EXERCISE: From the data below, repeat exactly the lines from the line with "-> Result GetVPNRoutingTableResponse.t" to the line with "(code : Z).", both included.

GIVEN INFORMATION:
(** * ConnectToolCLI: the command dispatcher and the response renderers

    A shallow embedding of [main.go].  The program is a one-shot client:
    it reads its positional arguments, contacts the lobby/VPN service over
    a local socket with one unary call, prints the answer and terminates.

    What the process does is recorded as a trace of events (writes to the
    two standard streams, creation and release of the connection, remote
    calls) together with its exit status.  The remote service is the Go
    interface [ConnectToolServiceClient]; here it is a type class, and a
    test double is an instance of it. *)

From Stdlib Require Import ZArith List Bool Lia.
From Stdlib Require Import Strings.String Strings.Ascii Numbers.DecimalString.
From Stdlib Require DecimalPos DecimalZ.
Import ListNotations.

Open Scope string_scope.
Open Scope Z_scope.

(** ** Text produced by the [fmt] verbs the program uses *)

Definition nl : string := String "010"%char EmptyString.
Definition tab : string := String "009"%char EmptyString.
Definition dquote : string := String "034"%char EmptyString.

(** [%d] on an integer value. *)
Definition fmt_d (z : Z) : string := NilZero.string_of_int (Z.to_int z).

(** [%v] on a [bool]. *)
Definition fmt_v (b : bool) : string := if b then "true" else "false".

(** [%q] on a string without characters that need escaping (the two
    default socket paths are such strings). *)
Definition fmt_q (s : string) : string := dquote ++ s ++ dquote.

(** Conversion of an unsigned integer to [byte]: the low eight bits. *)
Definition byte (x : Z) : Z := x mod 256.

Definition ends_with_newline (s : string) : bool :=
  match String.length s with
  | O => false
  | S n => match String.get n s with
           | Some c => Ascii.eqb c "010"%char
           | None => false
           end
  end.

(** ** Messages exchanged with the service *)

Module CreateLobbyRequest.
Record t : Type := Build { }.
End CreateLobbyRequest.

Module CreateLobbyResponse.
Record t : Type := Build { Success : bool; LobbyId : string }.
End CreateLobbyResponse.

Module JoinLobbyRequest.
Record t : Type := Build { LobbyId : string }.
End JoinLobbyRequest.

Module JoinLobbyResponse.
Record t : Type := Build { Success : bool; Message : string }.
End JoinLobbyResponse.

Module LeaveLobbyRequest.
Record t : Type := Build { }.
End LeaveLobbyRequest.

Module LeaveLobbyResponse.
Record t : Type := Build { Success : bool }.
End LeaveLobbyResponse.

Module LobbyMember.
Record t : Type :=
  Build { Name : string; SteamId : string; Ping : Z; RelayInfo : string }.
End LobbyMember.

Module GetLobbyInfoRequest.
Record t : Type := Build { }.
End GetLobbyInfoRequest.

Module GetLobbyInfoResponse.
Record t : Type :=
  Build { IsInLobby : bool; LobbyId : string; Members : list LobbyMember.t }.
End GetLobbyInfoResponse.

Module FriendLobby.
Record t : Type := Build { Name : string; SteamId : string; LobbyId : string }.
End FriendLobby.

Module GetFriendLobbiesRequest.
Record t : Type := Build { }.
End GetFriendLobbiesRequest.

Module GetFriendLobbiesResponse.
Record t : Type := Build { Lobbies : list FriendLobby.t }.
End GetFriendLobbiesResponse.

Module InviteFriendRequest.
Record t : Type := Build { FriendSteamId : string }.
End InviteFriendRequest.

Module InviteFriendResponse.
Record t : Type := Build { Success : bool }.
End InviteFriendResponse.

Module VPNStats.
Record t : Type :=
  Build { PacketsSent : Z; BytesSent : Z;
          PacketsReceived : Z; BytesReceived : Z;
          PacketsDropped : Z }.
End VPNStats.

Module GetVPNStatusRequest.
Record t : Type := Build { }.
End GetVPNStatusRequest.

(** [Stats] is a pointer in the Go message: [None] is the nil pointer. *)
Module GetVPNStatusResponse.
Record t : Type :=
  Build { Enabled : bool; LocalIp : string; DeviceName : string;
          Stats : option VPNStats.t }.
End GetVPNStatusResponse.

(** [Ip] is a [uint32]. *)
Module VPNRoute.
Record t : Type := Build { Ip : Z; Name : string; IsLocal : bool }.
Definition wf (r : t) : Prop := 0 <= Ip r < 2 ^ 32.
End VPNRoute.

Module GetVPNRoutingTableRequest.
Record t : Type := Build { }.
End GetVPNRoutingTableRequest.

Module GetVPNRoutingTableResponse.
Record t : Type := Build { Routes : list VPNRoute.t }.
End GetVPNRoutingTableResponse.

(** The request of a remote call, tagged by the method it is sent to. *)
Inductive Request : Type :=
| ReqCreateLobby (r : CreateLobbyRequest.t)
| ReqJoinLobby (r : JoinLobbyRequest.t)
| ReqLeaveLobby (r : LeaveLobbyRequest.t)
| ReqGetLobbyInfo (r : GetLobbyInfoRequest.t)
| ReqGetFriendLobbies (r : GetFriendLobbiesRequest.t)
| ReqInviteFriend (r : InviteFriendRequest.t)
| ReqGetVPNStatus (r : GetVPNStatusRequest.t)
| ReqGetVPNRoutingTable (r : GetVPNRoutingTableRequest.t).

(** The method a request is addressed to. *)
Inductive Method : Type :=
| MCreateLobby | MJoinLobby | MLeaveLobby | MGetLobbyInfo
| MGetFriendLobbies | MInviteFriend | MGetVPNStatus | MGetVPNRoutingTable.

Definition method_of (r : Request) : Method :=
  match r with
  | ReqCreateLobby _ => MCreateLobby
  | ReqJoinLobby _ => MJoinLobby
  | ReqLeaveLobby _ => MLeaveLobby
  | ReqGetLobbyInfo _ => MGetLobbyInfo
  | ReqGetFriendLobbies _ => MGetFriendLobbies
  | ReqInviteFriend _ => MInviteFriend
  | ReqGetVPNStatus _ => MGetVPNStatus
  | ReqGetVPNRoutingTable _ => MGetVPNRoutingTable
  end.

(** ** Context, service interface, host *)

(** [time.Duration] counts nanoseconds. *)
Definition Nanosecond : Z := 1.
Definition Second : Z := 1000000000 * Nanosecond.

(** A context carries the timeout it was made with; [None] is
    [context.Background()]. *)
Record Context : Type := { timeout : option Z }.

Definition Background : Context := {| timeout := None |}.
Definition WithTimeout (parent : Context) (d : Z) : Context :=
  {| timeout := Some d |}.

(** The [(response, error)] pair of a call: [inl msg] is a non-nil error
    whose text is [msg], [inr r] a response with a nil error. *)
Definition Result (A : Type) : Type := (string + A)%type.

Class ConnectToolServiceClient : Type := {
  CreateLobby : Context -> CreateLobbyRequest.t -> Result CreateLobbyResponse.t;
  JoinLobby : Context -> JoinLobbyRequest.t -> Result JoinLobbyResponse.t;
  LeaveLobby : Context -> LeaveLobbyRequest.t -> Result LeaveLobbyResponse.t;
  GetLobbyInfo : Context -> GetLobbyInfoRequest.t
                 -> Result GetLobbyInfoResponse.t;
  GetFriendLobbies : Context -> GetFriendLobbiesRequest.t
                     -> Result GetFriendLobbiesResponse.t;
  InviteFriend : Context -> InviteFriendRequest.t
                 -> Result InviteFriendResponse.t;
  GetVPNStatus : Context -> GetVPNStatusRequest.t
                 -> Result GetVPNStatusResponse.t;
  GetVPNRoutingTable : Context -> GetVPNRoutingTableRequest.t
                       -> Result GetVPNRoutingTableResponse.t
}.

(** What the program reads from its host: [runtime.GOOS], the header the
    standard logger puts before a message (date and time), and the outcome
    of [grpc.NewClient] on a target ([Some msg] is a non-nil error). *)
Record Host : Type := {
  GOOS : string;
  log_header : string;
  NewClient : string -> option string
}.

(** The state [flag.Parse] leaves behind: the value of the [socket] flag
    and the positional arguments, [flag.Args()]. *)
Record Invocation : Type := {
  socketPath : string;
  Args : list string
}.

(** [flag.Arg(i)]: the empty string when there is no such argument. *)
Definition Arg (inv : Invocation) (i : nat) : string := nth i (Args inv) "".

(** ** Events and the process monad *)

Inductive Event : Type :=
| Stdout (s : string)
| Stderr (s : string)
| Connect (target : string)
| Rpc (ctx : Context) (req : Request)
| Cancel
| Close.

(** A computation either goes on with a value or has terminated the
    process with a status ([os.Exit], [log.Fatal]); what follows a
    terminated computation does not run. *)
Inductive Step (A : Type) : Type :=
| Done (a : A)
| Halt (code : Z).
Arguments Done {A} a.
Arguments Halt {A} code.

Definition Proc (A : Type) : Type := (list Event * Step A)%type.

Definition ret {A} (a : A) : Proc A := ([], Done a).

Definition bind {A B} (m : Proc A) (k : A -> Proc B) : Proc B :=
  match m with
  | (tr, Done a) => let (tr', r) := k a in ((tr ++ tr')%list, r)
  | (tr, Halt c) => (tr, Halt c)
  end.

Notation "x <- m ;; k" := (bind m (fun x => k))
  (at level 61, m at next level, right associativity).
Notation "m ;; k" := (bind m (fun _ => k))
  (at level 61, right associativity).

Definition emit (e : Event) : Proc unit := ([e], Done tt).

Definition os_Exit {A} (code : Z) : Proc A := ([], Halt code).

Definition Println (s : string) : Proc unit := emit (Stdout (s ++ nl)).
Definition Printf (s : string) : Proc unit := emit (Stdout s).

(** The standard logger writes header and message to standard error and
    ends the line unless the message already ends it. *)
Definition log_line (header msg : string) : string :=
  header ++ msg ++ (if ends_with_newline msg then "" else nl).

Definition log_Fatal {A} (header msg : string) : Proc A :=
  emit (Stderr (log_line header msg)) ;; os_Exit 1.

REPLY TO THE EXERCISE:
                       -> Result GetVPNRoutingTableResponse.t
}.

(** What the program reads from its host: [runtime.GOOS], the header the
    standard logger puts before a message (date and time), and the outcome
    of [grpc.NewClient] on a target ([Some msg] is a non-nil error). *)
Record Host : Type := {
  GOOS : string;
  log_header : string;
  NewClient : string -> option string
}.

(** The state [flag.Parse] leaves behind: the value of the [socket] flag
    and the positional arguments, [flag.Args()]. *)
Record Invocation : Type := {
  socketPath : string;
  Args : list string
}.

(** [flag.Arg(i)]: the empty string when there is no such argument. *)
Definition Arg (inv : Invocation) (i : nat) : string := nth i (Args inv) "".

(** ** Events and the process monad *)

Inductive Event : Type :=
| Stdout (s : string)
| Stderr (s : string)
| Connect (target : string)
| Rpc (ctx : Context) (req : Request)
| Cancel
| Close.

(** A computation either goes on with a value or has terminated the
    process with a status ([os.Exit], [log.Fatal]); what follows a
    terminated computation does not run. *)
Inductive Step (A : Type) : Type :=
| Done (a : A)
| Halt (code : Z).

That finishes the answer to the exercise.